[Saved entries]
(** * The claims *)

(** ** Voice leading *)

(** C1, at the failing inputs: on the voice pair [(60, 85, 2.0)] the
    direct checker reports the leap of 25 semitones and the SMT checker
    reports nothing; on a chord of pitch classes 0, 1, 6, 10 the direct
    checker reports the dissonance and the SMT checker reports nothing,
    for any solver that never answers [unsat] on a satisfiable formula.
    The two strategies do not classify these facts identically. *)
Theorem C1_strategies_disagree (check : list formula → CheckSatResult) :
  unsat_sound check →
  ((Direct.check_voice_leading [(60, 85, 2%Q)] Direct.init).1
     = Return ["Unusual leap (25 semitones) at position 0"] ∧
   SMT.check_voice_leading check [(60, 85, 2%Q)] = []) ∧
  ((Direct.check_harmony harsh_chord_score Direct.init).1
     = Return ["Highly unusual dissonance in measure 0"] ∧
   SMT.check_harmony check harsh_chord_score = Return []).
Proof.
  intros Hsound. split; (split; [reflexivity|]).
  - by apply smt_check_voice_leading_nil.
  - exact (smt_check_harmony_cases check harsh_chord_score Hsound).
Qed.

Lemma C1_strategies_disagree_witness :
  ((Direct.check_voice_leading [(60, 85, 2%Q)] Direct.init).1
     = Return ["Unusual leap (25 semitones) at position 0"] ∧
   SMT.check_voice_leading unit_solver [(60, 85, 2%Q)] = []) ∧
  ((Direct.check_harmony harsh_chord_score Direct.init).1
     = Return ["Highly unusual dissonance in measure 0"] ∧
   SMT.check_harmony unit_solver harsh_chord_score = Return []).
Proof. exact (C1_strategies_disagree unit_solver unit_solver_sound). Defined.

(** C2 as stated fails: the pair (60, 75) on a half note spans 15
    semitones, which the stated condition rejects, and the direct checker
    emits no diagnostic for it. *)
Lemma C2_counterexample :
  (Direct.check_voice_leading [(60, 75, 2%Q)] Direct.init).1 = Return [] ∧
  (1 <= 2)%Q ∧
  ¬ spec_long_acceptable (Z.abs (75 - 60)) 2.
Proof.
  split; [reflexivity|]. split; [done|].
  unfold spec_long_acceptable. simpl. intros H. destruct_or!; lia.
Qed.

> **What you will do**: Considering the records above, how many lines hold "checker"? Please answer with only the number.

> **Solution to this exercise**: 3